It sounds like you have bigger problems than a mouthy MIL. Your husband needs to realise he's a married man who is soon to be a parent and grow up. Forget being jokey as rude people don't care, next time you see her look all concerned and say 'oh MIL you look so much older/more tired/ grey/unfit/hair is thinning since you saw her last'. I bet she doesn't find it funny and I bet your husband won't either. And then limit how much you see her. If the next time she sees you you have had the baby she'll be very aware of how you control access to this grandchild. You don't want your children thinking it's ok to belittle someone, especially you when their Dad ignores it.

BillywilliamV · 03/11/2019 08:14

Sit on her, hard!

FusionChefGeoff · 03/11/2019 08:15

Graphista has said exactly how I would play it.

Call her out on it every single time. Calm, eye contact, then use the power of silence.
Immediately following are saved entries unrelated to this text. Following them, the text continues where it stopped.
Lemma authorize_ok e s denied kind text w res :
  session_ok denied -> authorize cfg e s denied kind text w = Some res -> session_ok (fst (fst res)).
Proof.
  intros Hd. unfold authorize. destruct (sessReqCb cfg) as [cb|]; [|done].
  destruct (cb s kind) as [allowed [err|]]; intros; simplify_eq; [by rewrite callbackFailed_session|].
  by destruct allowed; simplify_eq/=.
Qed.

Lemma handleShell_ok e s r w : session_ok s -> session_ok (fst (fst (handleShell cfg e s r w))).
Proof.
  intros Hs. unfold handleShell. destruct (handled s || _); [done|].
  destruct (if decide _ then _ else _) as [value|]; [|done]. set (s1 := set_request s value []).
  assert (H1 : session_ok s1) by (subst s1; auto with ssh).
  destruct (authorize cfg e s1 _ _ _ w) as [res|] eqn:Ha; [eapply authorize_ok in Ha; auto with ssh|].
  destruct (negb (resolve e s1)); [done|].
  destruct (acceptRequest cfg e _ w) as [[] w']; simpl; auto with ssh.
Qed.

Lemma handleSubsystem_ok e s r w : session_ok s -> session_ok (fst (fst (handleSubsystem cfg e s r w))).
Proof.
  intros Hs. unfold handleSubsystem. destruct (handled s); [done|].
  destruct (unmarshal1 cfg (Payload r)) as [value|]; [|done]. set (s1 := set_request s [] value).
  assert (H1 : session_ok s1) by (subst s1; auto with ssh).
  destruct (authorize cfg e s1 _ _ _ w) as [res|] eqn:Ha; [eapply authorize_ok in Ha; auto with ssh|].
  destruct (if _ && _ then _ else _) as [h d]. destruct (negb h && negb d); [simpl; auto with ssh|].
  destruct (negb (resolve e s1)); [done|].
  destruct d; [|destruct (acceptRequest cfg e _ w) as [[] w']; simpl; auto with ssh].
  destruct (waitDeferredSubsystem_result cfg e value (set_handled s1) w); simpl; auto with ssh.
Qed.

Lemma handleEnvRequest_ok s r w : session_ok s -> session_ok (fst (fst (handleEnvRequest cfg s r w))).
Proof.
  intros Hs. unfold handleEnvRequest. destruct (handled s); [done|].
  destruct (unmarshal2 cfg (Payload r)) as [[key value]|]; [|done].
  destruct (Z.leb_spec maxSessionEnvVariables (Z.of_nat (length (env s)))); [done|].
  destruct (Z.ltb_spec maxSessionEnvBytes (envBytes s + (zlen key + 1 + zlen value))); [done|].
  destruct Hs. split; simpl; auto.
  - rewrite length_app. simpl. lia.
  - rewrite sumZ_app. simpl. unfold zlen in *. rewrite length_app. simpl. lia.
Qed.

Lemma handleSignal_ok e s r w : session_ok s -> session_ok (fst (fst (handleSignalRequest cfg e s r w))).
Proof.
  intros Hs. unfold handleSignalRequest. destruct (unmarshal1 cfg (Payload r)) as [sig|]; [|done].
  destruct (Z.ltb_spec maxSessionSignalBytes (zlen sig)); [done|]. destruct (exiting s); [done|].
  destruct (sigCh s); simpl; [by destruct (sent e), Hs|].
  destruct (Z.ltb_spec (Z.of_nat (length (sigBuf s))) maxSigBufSize); simpl; [|done].
  destruct Hs. split; simpl; auto; [rewrite length_app; simpl; lia|].
  apply Forall_app. split; [done|]. by constructor.
Qed.

Lemma handlePty_ok e s r w : session_ok s -> session_ok (fst (fst (handlePty int_bits cfg e s r w))).
Proof.
  intros Hs. unfold handlePty. destruct (handled s || _); [done|].
  destruct (parsePtyRequest int_bits (Payload r)) as [p| | |]; try done.
  destruct (ptyCb cfg) as [cb|]; [|simpl; auto with ssh].
  destruct (cb s p) as [[] [err|]]; simpl; rewrite ?callbackFailed_session; auto with ssh.
Qed.

Lemma handleWindowChange_ok e s r w : session_ok s -> session_ok (fst (fst (handleWindowChange int_bits e s r w))).
Proof.
  intros Hs. unfold handleWindowChange. destruct (pty s) as [p|] eqn:Hp; [|done].
  destruct (parseWinchRequest int_bits (Payload r)) as [u| | |]; try done. simpl.
  apply ok_set_pty; [done|]. unfold winch_send. by destruct (winch s).
Qed.

Lemma handleSessionRequest_ok e s r w :
  session_ok s -> session_ok (fst (fst (handleSessionRequest int_bits cfg e s r w))).
Proof.
  intros Hs. unfold handleSessionRequest.
  repeat case_decide; auto using handleShell_ok, handleSubsystem_ok, handleEnvRequest_ok, handleSignal_ok, handlePty_ok, handleWindowChange_ok.
  - unfold handleAgent. destruct (agentForwardingCb cfg) as [cb|]; [|done].
    destruct (cb s) as [[] [err|]]; simpl; rewrite ?callbackFailed_session; auto.
    destruct (acceptRequest cfg e _ w). simpl. auto with ssh.
  - unfold handleBreak. destruct (breakCh s), (sent e); simpl; auto with ssh.
Qed.

Lemma interference_ok s s' : session_ok s -> interference s s' -> session_ok s'.
Proof.
  intros Hs Hi. destruct Hs, Hi as [s|s ch buf [l Hl]|s ch l Hl|s ch|s]; split; simpl; auto.
  - rewrite Hl, length_app in ok_signals0. lia.
  - rewrite Hl in ok_signal0. by apply Forall_app in ok_signal0 as [_ ?].
  - unfold requeueSignals. rewrite length_firstn. unfold maxSigBufSize. lia.
  - unfold requeueSignals. apply Forall_take, Forall_app. done.
Qed.
End Limits.

(** C36. Whatever requests a client sends and however the application takes
    signals and windows meanwhile: at most 128 variables of 64 KiB together
    (counted exactly), at most 128 buffered signals of at most 64 bytes are
    kept, and the window channel holds nothing but the PTY's current window. *)
Theorem session_limits int_bits cfg s w c :
  session_run int_bits cfg s w c ->
  Z.of_nat (length (env s)) <= 128 /\ sumZ zlen (env s) = envBytes s /\ envBytes s <= 65536 /\
  Z.of_nat (length (sigBuf s)) <= 128 /\ Forall (fun sig => zlen sig <= 64) (sigBuf s) /\
  match winch s with Some win => exists p, pty s = Some p /\ win = PtyWindow p | None => True end.
Proof.
  intros Hr. assert (Hok : session_ok s).
  { induction Hr as [|s s' w c Hr IH Hi|x code err s w s' w' c Hr IH He|h x err s w s' w' c Hr IH _ Hf
                    |e s r w c s' w' c' Hr IH _ Hst].
    - split; simpl; try done; lia.
    - by eapply interference_ok.
    - apply Exit_shape in He as (l & _ & Hsh). by eapply ok_exit.
    - destruct (finishHandler_shape cfg x err s w) as (code & l & _ & Hsh). rewrite Hf in Hsh. by eapply ok_exit.
    - pose proof (handleSessionRequest_ok int_bits cfg e s r w IH) as H. by rewrite Hst in H. }
  destruct Hok. unfold maxSessionEnvBytes in *. destruct ok_bytes0. split_and!; try done; lia.
Qed.

Lemma session_limits_witness :
  session_run 64 sample_config (fst sample_end) (snd sample_end) Continue /\ envBytes (fst sample_end) <= 65536.
Proof.
  split; [exact sample_run|]. by destruct (session_limits 64 sample_config _ _ _ sample_run) as (_ & _ & ? & _).
Defined.

(** ** What one request may do *)

(** What of a session is fixed once a handler may run: the command, the subsystem,
    the environment, the terminal's type and modes; its window and the flag for
    agent forwarding may change. *)
Definition frozen (s s' : session) : Prop :=
  rawCmd s' = rawCmd s /\ subsystem s' = subsystem s /\ env s' = env s /\
  (Term <$> pty s') = (Term <$> pty s) /\ (TerminalModes <$> pty s') = (TerminalModes <$> pty s).

Lemma callbackFailed_frozen cfg e s err w : frozen s (fst (fst (callbackFailed cfg e s err w))).
Proof. by rewrite callbackFailed_session. Qed.
Lemma mid_empty mid :
  Forall (fun cb => direction_of cb <> None) mid ->
  List.filter (of_direction true) mid = [] -> List.filter (of_direction false) mid = [] -> mid = [].
Proof.
  intros [|cb l Hcb _]; [done|]. simpl.
  destruct (of_direction true cb) eqn:E1; [done|]. destruct (of_direction false cb) eqn:E2; [done|].
  unfold of_direction in *. by destruct (direction_of cb) as [[]|].
Qed.

Lemma reports_completed c s s' hist :
  copy_exec cw opts c s = Some s' -> copy_inv s -> length hist = completed (caller s) ->
  length (hist ++ new_hist c s) = completed (caller s').
Proof.
  intros H Hi Hl. rewrite length_app, Hl. clear Hl. unfold new_hist.
  pose proof (ki_balance _ Hi) as Hb. pose proof (ki_loop _ Hi) as Hl. clear Hi. revert Hb Hl.
  copy_steps c s H; unfold loopOrReturn; cbn in *;
    repeat match goal with
    | |- context [(?a <? ?b)%nat] => destruct (Nat.ltb_spec a b)
    | |- context [(?a <=? ?b)%nat] => destruct (Nat.leb_spec a b)
    end; cbn; try lia; by destruct l.
Qed.

Lemma reports_result c s s' hist :
  copy_exec cw opts c s = Some s' ->
  result_so_far s = foldl (fun r v => fst (receiveDone v r)) (mkCopyResult None None 0 0) hist ->
  result_so_far s' = foldl (fun r v => fst (receiveDone v r)) (mkCopyResult None None 0 0) (hist ++ new_hist c s).
Proof.
  intros H Hl. rewrite foldl_app, <- Hl. clear Hl. unfold new_hist.
  copy_steps c s H; cbn; unfold receiveDone;
    repeat match goal with E : done_error _ = _ |- _ => rewrite E; clear E | E : wasL2r _ = _ |- _ => rewrite E; clear E end;
    try done; by destruct l.
Qed.

Lemma reports_mid c s mid :
  Forall (fun cb => direction_of cb <> None) mid -> Forall (fun cb => direction_of cb <> None) (mid ++ new_mid c s).
Proof.
  intros H. apply Forall_app. split; [done|]. unfold new_mid, starts, ends.
  repeat case_match; repeat constructor; done.
Qed.

(** Nothing is reported after the end of the loop. *)
Lemma not_ended s d :
  copy_inv s -> copiers s d <> KDone ->
  last_calls (caller s) (result_so_far s) = [] /\ observer_closed (observer s) = false.
Proof.
  intros Hi Hd. pose proof (ki_balance _ Hi) as Hb. rewrite (ki_observer _ Hi).
  assert (Hu : (1 <= unsent (copiers s true) + unsent (copiers s false))%nat)
    by (destruct d, (copiers s true), (copiers s false); simpl; try done; lia).
  destruct (caller s); try done; simpl in *; lia.
Qed.

Lemma reports_calls cs c s s' hist mid :
  copy_exec cw opts c s = Some s' -> copy_inv s -> reports cs s hist mid ->
  observed (observer s') ++ queued (observer s') =
    first_calls (caller s') ++ (mid ++ new_mid c s) ++ last_calls (caller s') (result_so_far s').
Proof.
  intros H Hi [_ _ Hc Hm Hd].
  assert (H0 : caller s = MStart -> mid = []).
  { intros E. pose proof (ki_started _ Hi true) as Ht. pose proof (ki_started _ Hi false) as Hf. rewrite E in Ht, Hf.
    apply started_false in Ht, Hf. pose proof (Hd true) as Hdt. pose proof (Hd false) as Hdf. rewrite Ht in Hdt. rewrite Hf in Hdf.
    apply mid_empty; [done|apply Hdt|apply Hdf]. }
  pose proof (not_ended s true Hi) as Ht. pose proof (not_ended s false Hi) as Hf.
  pose proof (ki_observer _ Hi) as Ho. clear Hi Hd Hm. revert H0 Hc Ht Hf Ho.
  copy_steps c s H; unfold loopOrReturn, new_mid, starts, ends; cbn in *.
  all: repeat match goal with E : @eq copier _ _ |- _ => rewrite E in *; clear E end.
  all: repeat match goal with E : ?f opts = ?b |- _ => rewrite E in *; clear E end.
  all: try match goal with H : MStart = MStart -> _ |- _ => specialize (H eq_refl); subst end.
  all: repeat match goal with
       | |- context [(?a <? ?b)%nat] => destruct (Nat.ltb_spec a b)
       | |- context [(?a <=? ?b)%nat] => destruct (Nat.leb_spec a b)
       | H : ?k <> KDone -> _ |- _ => first [destruct H as [Hl H]; [done|]; try discriminate H; rewrite ?Hl in *; clear Hl H | clear H]
       end; cbn in *; try discriminate.
  all: rewrite ?app_nil_r in *; try done; try (by rewrite <- app_assoc); by rewrite app_assoc, Hc, <- ?app_assoc.
Qed.
(* ===== verification/Connection.v ===== *)
(** Connection: a connection from its handshake to the return of [handleConn]
    ([server.go]), made of the parts.  The goroutine of [handleConn] executes the
    events that [Server] gives its path; while it serves, the channels come in
    and get their slots and goroutines ([Channel], [Context]), every channel has
    its answers ([ChannelAnswers]), handlers start further workers and take slots
    for channels that the server opens, and resources are acquired and closed
    ([Resources]).  All of these go on in any order.

    What a handler does otherwise, and when the peer ends the connection, is
    left open.  A goroutine of the application that has outlived its handler may
    still use the limiter and the workers of the connection: it is a stray. *)
From S2P Require Import Prelude GoErrors Limiter Context Resources Channel ChannelAnswers Server.
Local Open Scope Z_scope.
Local Open Scope list_scope.

(** ** The goroutines of a connection *)

Inductive goroutineKind :=
| GRequests                            (* handleRequests *)
| GChannel (isSession : bool) (a : ChannelAnswers.answers)
| GOther (worker : bool) (slots : nat). (* with the channel slots it holds; a worker or a stray *)

Inductive goroutinePhase := GRunning | GEnding (* before wg.Done() *) | GEnded.

Record goroutine := mkGoroutine { g_kind : goroutineKind; g_phase : goroutinePhase }.

Record connection := mkConnection {
  channels : chanState;
  workers : connectionWorkers;
  resources : csystem;
  goroutines : list goroutine;
  todo : list hevent;                  (* what handleConn has still to do *)
  did : list hevent;
  serving : bool }.                    (* the loop over the channels has begun *)

Definition set_channels (c : chanState) (s : connection) : connection :=
  mkConnection c (workers s) (resources s) (goroutines s) (todo s) (did s) (serving s).
Definition set_workers (w : connectionWorkers) (s : connection) : connection :=
  mkConnection (channels s) w (resources s) (goroutines s) (todo s) (did s) (serving s).
Definition set_resources (r : csystem) (s : connection) : connection :=
  mkConnection (channels s) (workers s) r (goroutines s) (todo s) (did s) (serving s).
Definition set_goroutine (j : nat) (k : goroutineKind) (p : goroutinePhase) (s : connection) : connection :=
  mkConnection (channels s) (workers s) (resources s) (<[j := mkGoroutine k p]> (goroutines s)) (todo s) (did s) (serving s).
Definition add_goroutine (k : goroutineKind) (s : connection) : connection :=
  mkConnection (channels s) (workers s) (resources s) (goroutines s ++ [mkGoroutine k GRunning]) (todo s) (did s) (serving s).
Definition next_event (l : list hevent) (s : connection) : connection :=
  match todo s with
  | e :: _ => mkConnection (channels s) (workers s) (resources s) (goroutines s) l (did s ++ [e]) (serving s)
  | [] => s
  end.
Definition begin_serving (s : connection) : connection :=
  mkConnection (channels s) (workers s) (resources s) (goroutines s) (todo s) (did s) true.

(** [workers.goRun]: the goroutine of kind [k], if the workers are not closed. *)
Definition start_worker (k : goroutineKind) (s : connection) : bool * connection :=
  let '(ok, w) := goRun (workers s) in
  (ok, if ok : bool then add_goroutine k (set_workers w s) else s).

(** ** The steps *)

Section Connection.
Variable limiter : connectionChannelLimiter.
Variable maxSessions : Z.

(** A turn of the loop over the channels; what [goRun] returns is ignored. *)
Definition channel_turn (known isSession : bool) (s : connection) : connection :=
  let '(refusal, c) := dispatchChannel limiter maxSessions known isSession (channels s) in
  match refusal with
  | Some _ => set_channels c s
  | None => snd (start_worker (GChannel isSession answers_init) (set_channels c s))
  end.
(* ===== verification/ConnectionReturns.v ===== *)
(** ConnectionReturns: [handleConn] can always return.  Whatever a connection has
    come to, its handlers, its workers and the goroutines that acquire resources
    need nothing but their own next steps to end, and then [handleConn] does what
    its path has left and returns. *)
From S2P Require Import Prelude GoErrors Limiter Context Resources Channel ChannelAnswers Server Connection.
Local Open Scope Z_scope.
Local Open Scope list_scope.

#[local] Arguments sumZ {A} f l : simpl never.

(** ** One goroutine *)

Section Winding.
Variable limiter : connectionChannelLimiter.
Variable maxSessions : Z.

(** Steps after which a goroutine [j] is as [g], and the other goroutines and
    [handleConn] are where they were. *)
Definition brings (j : nat) (g : goroutine) (s s' : connection) : Prop :=
  rtc (cnstep limiter maxSessions) s s' /\ goroutines s' = <[j := g]> (goroutines s) /\ todo s' = todo s /\
  workers_closed (workers s') = workers_closed (workers s).

Lemma brings_trans j g g' s s' s'' : brings j g s s' -> brings j g' s' s'' -> brings j g' s s''.
Proof.
  intros (H1 & E1 & T1 & W1) (H2 & E2 & T2 & W2). split; [by etrans|]. split_and!; try congruence.
  by rewrite E2, E1, list_insert_insert_eq.
Qed.

Lemma brings_at j g s s' : brings j g s s' -> (j < length (goroutines s))%nat -> goroutines s' !! j = Some g.
Proof. intros (_ & -> & _) Hlt. by apply list_lookup_insert_eq. Qed.

(** The worker of a channel comes to its end. *)
Lemma channel_worker_ends j b a s :
  goroutines s !! j = Some (mkGoroutine (GChannel b a) GRunning) ->
  exists a' s', brings j (mkGoroutine (GChannel b a') GRunning) s s' /\ aworker a' = WEnded /\ channels s' = channels s.
Proof.
  intros Hj. destruct (worker_ends a) as (l & a' & Hr & Hw).
  assert (exists s', brings j (mkGoroutine (GChannel b a') GRunning) s s' /\ channels s' = channels s) as (s' & ? & ?);
    [|by exists a', s']. clear Hw. revert a s Hj Hr.
  induction l as [|c l IH]; intros a s Hj Hr; cbn in Hr.
  - simplify_eq. exists s. split; [|done]. split_and!; try done. by rewrite list_insert_id.
  - destruct (worker_exec c a) as [a1|] eqn:Hx; [|done].
    assert (Hs : brings j (mkGoroutine (GChannel b a1) GRunning) s (set_goroutine j (GChannel b a1) GRunning s)).
    { split_and!; try done. apply rtc_once. by apply (cn_answer _ _ s j b a a1 GRunning (AWorker c)). }
    destruct (IH a1 (set_goroutine j (GChannel b a1) GRunning s)) as (s' & Hb & Hc); try done.
    { cbn. apply list_lookup_insert_eq. by eapply lookup_lt_Some. }
    exists s'. split; [by eapply brings_trans|done].
Qed.

(** A worker gives its slots back. *)
Lemma slots_given_back j w m s :
  goroutines s !! j = Some (mkGoroutine (GOther w m) GRunning) -> exists s', brings j (mkGoroutine (GOther w 0) GRunning) s s'.
Proof.
  revert s. induction m as [|m IH]; intros s Hj; [exists s; split_and!; try done; by rewrite list_insert_id|].
  assert (Hs : brings j (mkGoroutine (GOther w m) GRunning) s (set_goroutine j (GOther w m) GRunning (give_slot limiter s))).
  { split_and!; try done. apply rtc_once. by apply cn_give. }
  destruct (IH (set_goroutine j (GOther w m) GRunning (give_slot limiter s))) as (s' & Hb).
  { cbn. apply list_lookup_insert_eq. by eapply lookup_lt_Some. }
  exists s'. by eapply brings_trans.
Qed.

Section Invariant.
Variable trace : list hevent.
Variable ts : list task.
Variable n : nat.
Hypothesis trace_served : well_served trace.
Abbreviation inv := (cn_inv limiter maxSessions trace ts n).

Lemma steps_inv s s' : inv s -> rtc (cnstep limiter maxSessions) s s' -> inv s'.
Proof. intros I H. induction H; [done|]. apply IHrtc. by eapply cnstep_inv. Qed.

(** A goroutine that is counted comes to its [wg.Done]. *)
Lemma goroutine_ending s j k p :
  inv s -> goroutines s !! j = Some (mkGoroutine k p) -> counts (mkGoroutine k p) = 1 ->
  exists k' s', brings j (mkGoroutine k' GEnding) s s' /\ counts (mkGoroutine k' GEnding) = 1.
Proof.
  intros I Hj Hc. pose proof (lookup_lt_Some _ _ _ Hj) as Hlt.
  destruct p; [|exists k, s; split; [split_and!; try done; by rewrite list_insert_id|done]|by destruct k as [| |[] ?]].
  destruct k as [|b a|[] m]; [| | |done].
  - exists GRequests, (set_goroutine j GRequests GEnding s). split; [|done]. split_and!; try done. apply rtc_once. by apply cn_requests_end.
  - destruct (channel_worker_ends _ _ _ _ Hj) as (a' & s1 & Hb & Hw & Hch). pose proof (brings_at _ _ _ _ Hb Hlt) as Hj1.
    pose proof (cv_handled _ _ _ _ _ _ (steps_inv _ _ I (proj1 Hb))) as Hh.
    assert (b ∈ ch_workers (channels s1)) as (i & Hi)%list_elem_of_lookup.
    { rewrite Hh. apply list_elem_of_omap. eexists. split; [by eapply list_elem_of_lookup_2|done]. }
    exists (GChannel b a'). eexists. split; [|done]. eapply brings_trans; [exact Hb|].
    split_and!; [apply rtc_once; by apply cn_channel_end|done..].
  - destruct (slots_given_back _ _ _ _ Hj) as (s1 & Hb). pose proof (brings_at _ _ _ _ Hb Hlt) as Hj1.
    exists (GOther true 0). eexists. split; [|done]. eapply brings_trans; [exact Hb|].
    split_and!; [apply rtc_once; by apply cn_other_end|done..].
Qed.

Lemma goroutine_ends s j g :
  inv s -> goroutines s !! j = Some g -> counts g = 1 ->
  exists s' k, brings j (mkGoroutine k GEnded) s s' /\ sumZ counts (goroutines s') = sumZ counts (goroutines s) - 1.
Proof.
  intros I Hj Hc. pose proof (lookup_lt_Some _ _ _ Hj) as Hlt. destruct g as [k p].
  destruct (goroutine_ending _ _ _ _ I Hj Hc) as (k' & s1 & Hb & Hc1). pose proof (brings_at _ _ _ _ Hb Hlt) as Hj1.
  eexists _, k'. split.
  - eapply brings_trans; [exact Hb|]. split_and!; [apply rtc_once; by apply (cn_done _ _ s1 j k')|done..].
  - cbn. rewrite (sumZ_insert _ _ _ _ _ Hj1). destruct Hb as (_ & -> & _). rewrite (sumZ_insert _ _ _ _ _ Hj).
    assert (counts (mkGoroutine k' GEnded) = 0) as -> by by destruct k' as [| |[] ?]. lia.
Qed.

(** All of them do. *)
Lemma goroutines_end s :
  inv s -> exists s', rtc (cnstep limiter maxSessions) s s' /\ sumZ counts (goroutines s') = 0 /\ todo s' = todo s /\
    workers_closed (workers s') = workers_closed (workers s) /\ length (goroutines s') = length (goroutines s).
Proof.
  remember (Z.to_nat (sumZ counts (goroutines s))) as m eqn:E. revert s E. induction m as [m IH] using lt_wf_ind. intros s E I.
  pose proof (counts_nonneg (goroutines s)) as Hnn.
  destruct (decide (sumZ counts (goroutines s) = 0)) as [Hz|Hz]; [by exists s|].
  destruct (sumZ_pos counts (goroutines s)) as (j & g & Hj & Hg); [lia|].
  assert (counts g = 1) as Hc by (destruct g as [[| |[] ?] []]; cbn in *; lia).
  destruct (goroutine_ends _ _ _ I Hj Hc) as (s1 & k & Hb & Hs). pose proof (counts_nonneg (goroutines s1)).
  destruct (IH (Z.to_nat (sumZ counts (goroutines s1))) ltac:(lia) s1 eq_refl (steps_inv _ _ I (proj1 Hb)))
    as (s' & Hr & Hz' & Ht & Hw & Hl).
  destruct Hb as (Hr1 & Eg & Et & Ew). exists s'. split; [by etrans|]. split_and!; try congruence.
  by rewrite Hl, Eg, length_insert.
Qed.

(** ** handleConn *)

Lemma resources_lift s r l :
  rtc cstep (resources s) r -> todo s = HvCloseResources :: l -> rtc (cnstep limiter maxSessions) s (set_resources r s).
Proof.
  intros H. remember (resources s) as r0 eqn:E. revert s E. induction H as [r|r0 r1 r H _ IH]; intros s -> Ht.
  - assert (set_resources (resources s) s = s) as -> by by destruct s. done.
  - eapply rtc_l; [apply (cn_resource _ _ s r1 H); right; by rewrite Ht|].
    change (set_resources r s) with (set_resources r (set_resources r1 s)). by apply IH.
Qed.

(** The event that is due can be executed. *)
Lemma event_over s e l :
  Forall start_task ts -> (0 < n)%nat -> inv s -> todo s = e :: l ->
  exists s', rtc (cnstep limiter maxSessions) s s' /\ todo s' = l.
Proof.
  intros Hts Hn I Ht.
  assert (Hnext : forall x, todo x = e :: l -> todo (next_event l x) = l) by (intros x Hx; unfold next_event; by rewrite Hx).
  destruct (decide (immediate e = true)) as [He|He].
  { exists (next_event l s). split; [apply rtc_once; by eapply cn_event|auto]. }
  destruct e; try done.
  - assert (Hserved : forall x, todo x = HvServe :: l -> serving x = true -> rtc (cnstep limiter maxSessions) x (next_event l x))
      by (intros; apply rtc_once; by apply cn_served).
    destruct (serving s) eqn:Hs; [exists (next_event l s); auto|].
    assert (Hst : forall k x, todo (snd (start_worker k x)) = todo x /\ serving (snd (start_worker k x)) = serving x)
      by (intros k x; unfold start_worker; by destruct (goRun _) as [[] ?]).
    destruct (Hst GRequests (begin_serving s)) as [Ht1 Hs1]. rewrite <- Ht in *. cbn in Ht1, Hs1. rewrite Ht in *.
    exists (next_event l (snd (start_worker GRequests (begin_serving s)))). split; [|auto].
    eapply rtc_l; [by eapply cn_serve|auto].
  - destruct (closeAll_returns ts n (resources s) 0 Hts (cv_resources _ _ _ _ _ _ I) Hn) as (r & Hr & Hret).
    exists (next_event l (set_resources r s)). split; [|auto]. eapply rtc_r; [by eapply resources_lift|by apply cn_resources_closed].
  - pose proof (cn_close_workers limiter maxSessions s l Ht) as Hs. set (s1 := set_workers _ s) in *.
    destruct (goroutines_end s1 ltac:(by eapply cnstep_inv)) as (s' & Hr & Hz & Ht' & Hw & _).
    exists (next_event l s'). split; [|apply Hnext; by rewrite Ht'].
    eapply rtc_l; [exact Hs|]. eapply rtc_r; [exact Hr|]. apply cn_workers_done; [by rewrite Ht'|by rewrite Hw|].
    pose proof (cv_wg _ _ _ _ _ _ (steps_inv _ _ I ltac:(eapply rtc_l; [exact Hs|exact Hr]))). lia.
Qed.

Lemma events_over s :
  Forall start_task ts -> (0 < n)%nat -> inv s -> exists s', rtc (cnstep limiter maxSessions) s s' /\ todo s' = [].
Proof.
  intros Hts Hn. remember (todo s) as l eqn:E. revert s E. induction l as [|e l IH]; intros s E I; [by exists s|].
  destruct (event_over s e l Hts Hn I (eq_sym E)) as (s1 & Hr & Ht).
  destruct (IH s1 (eq_sym Ht) (steps_inv _ _ I Hr)) as (s' & Hr' & Ht'). exists s'. split; [by etrans|done].
Qed.
End Invariant.
End Winding.

(** C5. [handleConn] is never stuck: from every state that a connection can be
    in, whatever the interleaving so far, the handlers can end, the call of
    [closeAll] and the wait for the workers can return, and [handleConn] returns
    having executed all the events of its path. *)
Theorem connection_returns limiter maxSessions env rf t ts n s :
  Forall start_task ts -> (0 < n)%nat -> cn_reachable limiter maxSessions (snd (handleConn env rf t)) ts n s ->
  exists s', rtc (cnstep limiter maxSessions) s s' /\ todo s' = [] /\ did s' = snd (handleConn env rf t).
Proof.
  intros Hts Hn Hr. pose proof (handle_conn_served env rf t) as Hw. pose proof (cn_reachable_inv _ _ _ _ _ Hw _ Hr) as I.
  destruct (events_over _ _ _ _ _ Hw s Hts Hn I) as (s' & Hs & Ht). exists s'. split_and!; try done.
  pose proof (cv_trace _ _ _ _ _ _ (steps_inv _ _ _ _ _ Hw _ _ I Hs)) as H. by rewrite Ht, app_nil_r in H.
Qed.

Lemma connection_returns_witness :
  head (todo sample_open) = Some HvServe /\
  exists s', rtc (cnstep sample_limiter 1) sample_open s' /\ todo s' = [] /\ did s' = sample_trace.
Proof.
  split; [reflexivity|].
  exact (connection_returns sample_limiter 1 sample_env true 0 [] 1 sample_open ltac:(constructor) ltac:(lia) sample_open_reachable).
Defined.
And your DH is an arse. I'd be having a serious word with him and explaining that you feel upset and that this is how you are going to deal with her next time you see her.

Explain that you need to sort this out NOW because you want her to be involved, you want her to have a relationship with the baby but that if she continues you won't have much choice but to cut down contact. So this is the chance to establish new boundaries etc before it's too late.

tryagain20 · 03/11/2019 08:16

@December2019 your MIL also sounds delightful !! I'm sorry she gave you that pen. But giving her slim fast is a good come back !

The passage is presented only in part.